[[ RECORDS PROVIDED, beginning ]]
(** * Frost Risks: psychrometric formulas and frost-risk classifier

    A shallow embedding of the computational core of
    [custom_components/frost_risks/sensor.py] (class [FrostRisksSensor],
    the static methods [_compute_*]).

    Modelling choices.
    - A Python [float] is modelled by a real number ([R]); [math.exp],
      [math.log], [math.atan], [math.sqrt] and [math.pow] are the real
      functions, restricted to the domain on which Python returns a value.
      Binary64 rounding of the individual operations, overflow, underflow,
      NaN and infinities are outside the model: statements on computed
      values are made on ranges of inputs, and with margins, on which the
      two arithmetics agree.
    - [round(x, 2)] is rounding to the nearest hundredth, ties to even.
    - A Python exception is an explicit error result ([Raise e]); the
      operands of an expression are evaluated left to right, as Python does.
    - The risk level is a Python [int], modelled by [Z].
    - The tables of [const.py] and the other dictionaries are association
      lists in insertion order; a [FrostRisksSensor] object is a record, and
      a method that assigns to [self] returns the updated record.
    - The host's state machine is a function from entity ids to state
      strings and [float(str)] is a parameter of [async_update]. *)

From Stdlib Require Import Reals Lra Lia ZArith Bool Psatz String List.
Import ListNotations.

Open Scope bool_scope.
Open Scope R_scope.

(** ** Python values and exceptions *)

Inductive exn : Type :=
| ValueError          (* "math domain error" *)
| ZeroDivisionError.  (* "float division by zero" *)

Inductive result (A : Type) : Type :=
| Ok (a : A)
| Raise (e : exn).

Arguments Ok {A} a.
Arguments Raise {A} e.

Definition bind {A B : Type} (m : result A) (k : A -> result B) : result B :=
  match m with
  | Ok a => k a
  | Raise e => Raise e
  end.

Definition returns {A : Type} (m : result A) : Prop := exists a, m = Ok a.

Definition raises {A : Type} (m : result A) : Prop := exists e, m = Raise e.

(** [x / y] on floats. *)
Definition py_div (x y : R) : result R :=
  if Req_dec_T y 0 then Raise ZeroDivisionError else Ok (x / y).

(** [math.log(x)]. *)
Definition math_log (x : R) : result R :=
  if Rlt_dec 0 x then Ok (ln x) else Raise ValueError.

(** [math.sqrt(x)]. *)
Definition math_sqrt (x : R) : result R :=
  if Rle_dec 0 x then Ok (sqrt x) else Raise ValueError.

(** [math.pow(x, y)] for a positive exponent [y] that is not an integer
    (the program only uses [y = 1.5]). *)
Definition math_pow (x y : R) : result R :=
  if Rlt_dec 0 x then Ok (Rpower x y)
  else if Req_dec_T x 0 then Ok 0
  else Raise ValueError.

(** [min(a, b)] and [max(a, b)]: the first argument is kept unless the
    second is strictly smaller (resp. larger). *)
Definition py_min (a b : R) : R := if Rlt_dec b a then b else a.
Definition py_max (a b : R) : R := if Rlt_dec a b then b else a.

(** Comparisons of floats, as booleans. *)
Definition py_leb (x y : R) : bool := if Rle_dec x y then true else false.
Definition py_ltb (x y : R) : bool := if Rlt_dec x y then true else false.
Definition py_geb (x y : R) : bool := py_leb y x.

(** Nearest integer, ties to the even one. *)
Definition round_half_even (x : R) : Z :=
  let f := Int_part x in
  let d := x - IZR f in
  if Rlt_dec d (1 / 2) then f
  else if Rlt_dec (1 / 2) d then (f + 1)%Z
  else if Z.even f then f else (f + 1)%Z.

(** [round(x, ndigits)]. *)
Definition py_round (x : R) (ndigits : nat) : R :=
  IZR (round_half_even (x * 10 ^ ndigits)) / 10 ^ ndigits.

Notation "x <- m ;; k" := (bind m (fun x => k))
  (at level 61, m at next level, right associativity).

Infix "<=?" := py_leb (at level 70, no associativity) : R_scope.
Infix "<?" := py_ltb (at level 70, no associativity) : R_scope.
Infix ">=?" := py_geb (at level 70, no associativity) : R_scope.

(** ** The sensor's computations *)

Module FrostRisksSensor.

Definition _compute_absolute_humidity (temperature humidity : R) : result R :=
  let abs_temp := temperature + 273.15 in
  q <- py_div (17.67 * temperature) (243.5 + temperature) ;;
  let abs_humidity := 6.112 * exp q in
  let abs_humidity := abs_humidity * (humidity / 100.0) in
  let abs_humidity := abs_humidity * 2.1674 in
  abs_humidity <- py_div abs_humidity abs_temp ;;
  Ok (py_round abs_humidity 2).

Definition _compute_dew_point (temperature humidity : R) : result R :=
  let a := 17.27 in
  let b := 237.7 in
  q <- py_div (a * temperature) (b + temperature) ;;
  l <- math_log (humidity / 100.0) ;;
  let alpha := q + l in
  dew_point <- py_div (b * alpha) (a - alpha) ;;
  Ok (py_round dew_point 2).

Definition _compute_frost_point (temperature humidity : R) : result R :=
  dew_point <- _compute_dew_point temperature humidity ;;
  if Rlt_dec dew_point 0 then
    let a := 21.875 in
    let b := 265.5 in
    q <- py_div (a * temperature) (b + temperature) ;;
    l <- math_log (humidity / 100.0) ;;
    let alpha := q + l in
    frost_point <- py_div (b * alpha) (a - alpha) ;;
    Ok (py_round frost_point 2)
  else Ok (py_round dew_point 2).

Definition _compute_freezing_point (temperature humidity : R) : result R :=
  dew_point <- _compute_dew_point temperature humidity ;;
  let T := temperature + 273.15 in
  let Td := dew_point + 273.15 in
  q <- py_div 2954.61 T ;;
  l <- math_log T ;;
  r <- py_div 2671.02 (q + 2.193665 * l - 13.3448) ;;
  let freezing_point := (Td + r - T) - 273.15 in
  Ok (py_round freezing_point 2).

Definition _compute_wet_bulb_temperature (temperature humidity : R)
  : result R :=
  let T := temperature in
  let RH := py_max 0.0 (py_min 100.0 humidity) in
  if Rlt_dec RH 5.0 then Ok (py_round (T - 0.5) 2)
  else
    s <- math_sqrt (RH + 8.313659) ;;
    p <- math_pow RH 1.5 ;;
    let wet_bulb :=
      T * atan (0.151977 * s)
      + atan (T + RH)
      - atan (RH - 1.676331)
      + 0.00391838 * p * atan (0.023101 * RH)
      - 4.686035 in
    Ok (py_round wet_bulb 2).

Definition _compute_vapor_pressure (temperature humidity : R) : result R :=
  q <- py_div (17.67 * temperature) (temperature + 243.5) ;;
  let es := 6.112 * exp q in
  let e := es * (humidity / 100.0) in
  Ok (py_round e 2).

Definition _compute_humidity_ratio (temperature humidity : R) : result R :=
  e <- _compute_vapor_pressure temperature humidity ;;
  let P := 1013.25 in
  q <- py_div e (P - e) ;;
  let W := 0.622 * q in
  Ok (py_round W 6).

(** The five if/elif chains of [_compute_frost_risk_level], each one a
    transformer of the running [risk_level]. *)

Definition temperature_risk (temperature : R) (risk_level : Z) : Z :=
  if temperature <=? -5 then Z.max risk_level 5
  else if temperature <=? -2 then Z.max risk_level 4
  else if temperature <=? 0 then Z.max risk_level 3
  else if temperature <=? 2 then Z.max risk_level 2
  else if temperature <=? 4 then Z.max risk_level 1
  else risk_level.

Definition dew_point_risk (dew_point : R) (risk_level : Z) : Z :=
  if dew_point <=? -5 then Z.max risk_level 4
  else if dew_point <=? -2 then Z.max risk_level 3
  else if dew_point <=? 0 then Z.max risk_level 2
  else if dew_point <=? 2 then Z.max risk_level 1
  else risk_level.

Definition wet_bulb_risk (wet_bulb temperature : R) (risk_level : Z) : Z :=
  if (wet_bulb <=? 0) && (temperature <=? 2) then Z.max risk_level 4
  else if (wet_bulb <=? 1) && (temperature <=? 3) then Z.max risk_level 3
  else risk_level.

Definition freezing_point_risk (freezing_point : R) (risk_level : Z) : Z :=
  if freezing_point <=? -2 then Z.max risk_level 4
  else if freezing_point <=? 0 then Z.max risk_level 3
  else if freezing_point <=? 1 then Z.max risk_level 2
  else risk_level.

Definition abs_humidity_risk (abs_humidity temperature freezing_point : R)
    (risk_level : Z) : Z :=
  if (abs_humidity <? 2.8) && (temperature <=? 1) && (freezing_point <=? 0)
  then Z.max risk_level 1
  else if (abs_humidity >=? 2.8) && (temperature <=? 4)
          && (freezing_point <=? 0.5)
  then Z.max risk_level 2
  else if (abs_humidity >=? 2.8) && (temperature <=? 1)
          && (freezing_point <=? 0)
  then Z.max risk_level 3
  else risk_level.

(** The classifier: the part of [_compute_frost_risk_level] that follows
    the four calls, as a function of the five quantities it reads. *)
Definition risk_level_of
    (temperature dew_point wet_bulb freezing_point abs_humidity : R) : Z :=
  let risk_level := 0%Z in
  let risk_level := temperature_risk temperature risk_level in
  let risk_level := dew_point_risk dew_point risk_level in
  let risk_level := wet_bulb_risk wet_bulb temperature risk_level in
  let risk_level := freezing_point_risk freezing_point risk_level in
  let risk_level :=
    abs_humidity_risk abs_humidity temperature freezing_point risk_level in
  Z.max 0 (Z.min 5 risk_level).

Definition _compute_frost_risk_level (temperature humidity : R) : result Z :=
  dew_point <- _compute_dew_point temperature humidity ;;
  wet_bulb <- _compute_wet_bulb_temperature temperature humidity ;;
  freezing_point <- _compute_freezing_point temperature humidity ;;
  abs_humidity <- _compute_absolute_humidity temperature humidity ;;
  Ok (risk_level_of temperature dew_point wet_bulb freezing_point
        abs_humidity).

End FrostRisksSensor.

Import FrostRisksSensor.

(** ** Auxiliary definitions *)

(** Written after the specification: the Magnus-Tetens inversion with
    constants [a] and [b], applied to a temperature and a relative
    humidity, rounded to 2 decimals. *)
Definition magnus_tetens (a b T RH : R) : result R :=
  q <- py_div (a * T) (b + T) ;;
  l <- math_log (RH / 100) ;;
  d <- py_div (b * (q + l)) (a - (q + l)) ;;
  Ok (py_round d 2).

(** Written after the specification: Stull's arctangent formula. *)
Definition stull (T RH : R) : R :=
  T * atan (0.151977 * sqrt (RH + 8.313659))
  + atan (T + RH)
  - atan (RH - 1.676331)
  + 0.00391838 * Rpower RH 1.5 * atan (0.023101 * RH)
  - 4.686035.

(** Written after the specification: the freezing point from the dry-bulb
    temperature [T] and a dew point [dp], both in degrees Celsius. *)
Definition freezing_point_kelvin (T dp : R) : R :=
  let TK := T + 273.15 in
  let TdK := dp + 273.15 in
  (TdK + 2671.02 / (2954.61 / TK + 2.193665 * ln TK - 13.3448) - TK) - 273.15.

(** The Magnus-Tetens inversion before rounding, where it is defined. *)
Definition magnus_raw (a b T RH : R) : R :=
  let alpha := a * T / (b + T) + ln (RH / 100) in
  b * alpha / (a - alpha).

(** The Magnus saturation vapor pressure in hPa, as the sensor writes it. *)
Definition saturation_pressure (T : R) : R :=
  6.112 * exp (17.67 * T / (T + 243.5)).

(** A value with at most two decimals. *)
Definition two_decimals (x : R) : Prop := exists n : Z, x = IZR n / 100.

(** Terms of the exponential series, by their recurrence. *)
Fixpoint exp_term (x : R) (k : nat) : R :=
  match k with
  | O => 1
  | S k' => exp_term x k' * (x / INR (S k'))
  end.

(** The partial sums of order 8 and 9 at [-x], in Horner form. *)
Definition exp_neg_upper (x : R) : R :=
  1 - x * (1 - x / 2 * (1 - x / 3 * (1 - x / 4 * (1 - x / 5 *
    (1 - x / 6 * (1 - x / 7 * (1 - x / 8))))))).

Definition exp_neg_lower (x : R) : R :=
  1 - x * (1 - x / 2 * (1 - x / 3 * (1 - x / 4 * (1 - x / 5 *
    (1 - x / 6 * (1 - x / 7 * (1 - x / 8 * (1 - x / 9)))))))).

(** ** The integration's constants ([const.py]) *)

Module Const.

Definition DOMAIN : string := "frost_risks".

Definition CONF_TEMPERATURE_SENSOR : string := "temperature_sensor".
Definition CONF_HUMIDITY_SENSOR : string := "humidity_sensor".
Definition CONF_NAME : string := "name".

Definition SENSOR_TYPE_ABSOLUTE_HUMIDITY : string := "absolute_humidity".
Definition SENSOR_TYPE_DEW_POINT : string := "dew_point".
Definition SENSOR_TYPE_FROST_POINT : string := "frost_point".
Definition SENSOR_TYPE_FREEZING_POINT : string := "freezing_point".
Definition SENSOR_TYPE_WET_BULB : string := "wet_bulb_temperature".
Definition SENSOR_TYPE_VAPOR_PRESSURE : string := "vapor_pressure".
Definition SENSOR_TYPE_HUMIDITY_RATIO : string := "humidity_ratio".
Definition SENSOR_TYPE_FROST_RISK : string := "frost_risk_level".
[[ RECORDS PROVIDED, end ]]
• ACTIVITY:
Beginning with the first line above, could you copy every line exactly, up to and including the one with "two arithmetics agree."?

• WRITTEN RESPONSE:
(** * Frost Risks: psychrometric formulas and frost-risk classifier

    A shallow embedding of the computational core of
    [custom_components/frost_risks/sensor.py] (class [FrostRisksSensor],
    the static methods [_compute_*]).

    Modelling choices.
    - A Python [float] is modelled by a real number ([R]); [math.exp],
      [math.log], [math.atan], [math.sqrt] and [math.pow] are the real
      functions, restricted to the domain on which Python returns a value.
      Binary64 rounding of the individual operations, overflow, underflow,
      NaN and infinities are outside the model: statements on computed
      values are made on ranges of inputs, and with margins, on which the
      two arithmetics agree.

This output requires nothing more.